Richard McElvain is Smith, a retired widower, self-satisfied about his opposition to apartheid. When he’s confronted about how the investments that now let him lead a comfortable life also helped to sustain apartheid, the debate becomes both disturbing and potentially violent. It’s not a perfect play – it takes forever to get going -– but it certainly hits home in terms of personal responsibility, and the acting is terrific.
"Groundswell" is running Jan. 1 through Jan. 30 at The Lyric Stage Company in Boston.
Tracey Scott Wilson’s play takes a slightly different perspective on segregation, focusing on a Martin Luther King-like preacher battling the forces of American apartheid while also battling his own personal demons. It sometimes seems as if Wilson is juggling too many balls; the FBI’s shameful actions in the drive toward segregation, the Klan’s activities, the personal and political actions of James Lawrence.
But the Company One production is stellar, and if “The Good Negro” doesn’t tell us anything we don’t know, it beautifully captures the time and place of the civil rights struggle, thanks in large part to Jonathan L. Dent and an exceptional cast.
"A Good Negro" is running Jan. 15 through Feb. 6 at the Boston Center for the Arts in Boston.
'A Midsummer Night’s Dream,' Actors' Shakespeare Project
If, after “The Donkey Show” and the other A.R.T. Shakespeare adaptations you have a hankering for the real thing, try “A Midsummer Night’s Dream” at the Actors’ Shakespeare Project.
Ironically, though, the ART’s disco Shakespeare comes closer to the spirit of the original than the ASP production with the Fairies represented by a hip-hoppish biker gang. Even though the ASP version is cleverly directed by Benjamin Evett and spritely acted (with some glaring exceptions), it is not nearly as transformative as “The Donkey Show.”
And “A Midsummer Night’s Dream” is all about transformation –- the transformation of the characters into more loving, caring people, the transformation of the audience into being more open to possibilities. So go to both –- it’s fun to compare the two -– but “The Donkey Show” is really more of a dream.
"A Midsummer Night's Dream" is running Dec. 30 through Jan. 24 at Midway Studios in Boston.
'Indulgences,' New Repertory Theatre
Evett does double duty around town, as he also stars in the New Repertory Theatre’s production of Chris Craddock’s dreary “Indulgences,” a fractured fairy tale in which half the characters speak in contemporary jargon and the others in Elizabethan language, with matching clothes. The two are mashed together, which is all fine, but the comedic twists and turns and the musings about free will are dull and derivative.

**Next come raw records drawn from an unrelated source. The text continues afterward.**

(* ===== verification/TransactionSpec.v ===== *)
(** Staged mutations: what they mean for a key, their invariant, and lemmas on ranges and
    on the keys that the entries of a tree cover. *)

From Stdlib Require Import Orders OrdersTac.
From stdpp Require Import sorting.
From S2P Require Import Prelude Bytes KeyRange TransactionPhases.

(** * The order of keys *)

(** Decision procedure for chains of keys. *)
Module BytesOrder.
Definition t := bytes.
Definition eq : t -> t -> Prop := Logic.eq.
Definition lt := bytes_lt.
Definition le := bytes_le.
#[export] Instance eq_equiv : Equivalence eq := eq_equivalence.
#[export] Instance lt_strorder : StrictOrder lt.
Proof. split; [intros a; apply bytes_lt_irrefl|intros a b c; apply bytes_lt_trans]. Qed.
#[export] Instance lt_compat : Proper (eq ==> eq ==> iff) lt.
Proof. unfold eq. intros a b -> c d ->. reflexivity. Qed.
Lemma le_lteq a b : le a b <-> lt a b \/ eq a b.
Proof. apply bytes_le_lteq. Qed.
Lemma lt_total a b : lt a b \/ eq a b \/ lt b a.
Proof. unfold lt, eq. destruct (bytes_le_total a b) as [H|H]; [apply bytes_le_lteq in H as [H|H]|]; auto. Qed.
End BytesOrder.

Module Order := MakeOrderTac BytesOrder BytesOrder.

Ltac border :=
  change (@eq bytes) with BytesOrder.eq in *; change bytes_lt with BytesOrder.lt in *;
  change bytes_le with BytesOrder.le in *; Order.order.

(** * Specification: operations key by key *)

Inductive Operation :=
| OpReadModifyWrite (key : bytes) (src : nat) (target_flags : Z)
| OpDeleteRange (range : KeyRange).

Definition apply_operation (m : MultiPhaseMutation) (op : nat * Operation) : MultiPhaseMutation :=
  match op.2 with
  | OpReadModifyWrite key src target_flags => (ReadModifyWrite m op.1 key src target_flags).1
  | OpDeleteRange range => DeleteRange m op.1 range
  end.

Definition stage (ops : list (nat * Operation)) : MultiPhaseMutation := foldl apply_operation new_mutation ops.

(** What the operations of one phase do to a key: nothing, or the last of them that touches
    the key deletes it ([true]) or not; and the sources of the read-modify-write operations on the key,
    the latest first. *)
Definition effect : Type := option (bool * list nat).

Definition effect_sources (e : effect) : list nat := match e with Some (_, l) => l | None => [] end.

Definition operation_effect (key : bytes) (e : effect) (op : Operation) : effect :=
  match op with
  | OpReadModifyWrite k src _ => if bytes_eqb k key then Some (false, src :: effect_sources e) else e
  | OpDeleteRange range => if Contains range key then Some (true, effect_sources e) else e
  end.

Definition phase_effect (ops : list (nat * Operation)) (phase : nat) (key : bytes) : effect :=
  foldl (fun e op => if (op.1 =? phase)%nat then operation_effect key e op.2 else e) None ops.

(** The last operation of all phases that touches a key: the source of a read-modify-write, or
    [None] for a deletion. *)
Definition last_operation (ops : list (nat * Operation)) (key : bytes) : option (option nat) :=
  foldl (fun v op =>
    match op.2 with
    | OpReadModifyWrite k src _ => if bytes_eqb k key then Some (Some src) else v
    | OpDeleteRange range => if Contains range key then Some None else v
    end) None ops.

(** * What entries mean *)

Definition range_of (e : MutationEntry) : KeyRange :=
  match e with
  | Rmw e => Singleton (rmw_key e)
  | Dr e => MkKeyRange (dr_key e) (dr_exclusive_max e)
  end.

Definition covers (key : bytes) (e : MutationEntry) : Prop := Contains (range_of e) key = true.
#[export] Instance covers_dec key e : Decision (covers key e) := decide (_ = true).

(** The phase that an entry acts in; a placeholder acts in none. *)
Definition owner (e : MutationEntry) : option nat :=
  match e with
  | Rmw e => Some (step_phase (latest e))
  | Dr e => if placeholder e then None else Some (dr_phase e)
  end.

(** The sources of the steps of one phase. *)
Definition sources_in (phase : nat) (l : list Step) : list nat := source <$> filter (fun s => step_phase s = phase) l.
Definition steps (e : ReadModifyWriteEntry) : list Step := latest e :: prev e.

Definition superseded_steps (key : bytes) (l : list ReadModifyWriteEntry) : list Step :=
  filter (fun e => rmw_key e = key) l ≫= steps.

Definition entry_effect (key : bytes) (e : MutationEntry) : effect :=
  match e with
  | Rmw e => Some (false, sources_in (step_phase (latest e)) (steps e))
  | Dr e => Some (true, sources_in (dr_phase e) (superseded_steps key (superseded e)))
  end.

Definition entry_view (e : MutationEntry) : option nat :=
  match e with Rmw e => Some (source (latest e)) | Dr _ => None end.

Definition at_key (key : bytes) (l : list MutationEntry) : option MutationEntry := head (filter (covers key) l).

Definition tree_effect (key : bytes) (l : list MutationEntry) : effect := at_key key l ≫= entry_effect key.
Definition tree_view (key : bytes) (l : list MutationEntry) : option (option nat) := entry_view <$> at_key key l.

Definition last_entries (m : MultiPhaseMutation) : list MutationEntry :=
  match last_phase m with Some s => entries s | None => [] end.

(** The entries that act in a phase, in whichever tree they are. *)
Definition entries_of (m : MultiPhaseMutation) (phase : nat) : list MutationEntry :=
  filter (fun e => owner e = Some phase) ((prior_phases m ≫= entries) ++ last_entries m).

(** * The invariant

    This is what [CheckInvariants] of transaction.cc checks, with what it needs. *)

(** No key is covered twice. *)
Definition no_overlap (l : list MutationEntry) : Prop := forall key, byte_string key -> (length (filter (covers key) l) <= 1)%nat.

(** The keys ascend, and the ranges end before the next key. *)
Definition past (key bound : bytes) : Prop := bound <> [] /\ bytes_le bound key.
Definition entry_before (a b : MutationEntry) : Prop := past (key_of b) (exclusive_max (range_of a)).
Definition ordered (l : list MutationEntry) : Prop := StronglySorted entry_before l.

"Indulgences" is running Jan. 17 through Feb. 6 at the New Repertory Theatre in Watertown.
'[title of show],’ SpeakEasy Stage Company
This musical by two writers, Jeff Bowen and Hunter Bell, composing a musical about two writers composing a musical is clever enough, but it still left me with the feeling that my time would have been better spent at the movies. The process is about as interesting as watching a track star run in place and the music rarely rises above the mediocre. At least the writing is cute and the SpeakEasy Stage Company production sharp.
"[title of show]" is running Jan. 15 through Feb. 13 at the Boston Center for the Arts in Boston.
This program aired on January 22, 2010. The audio for this program is not available.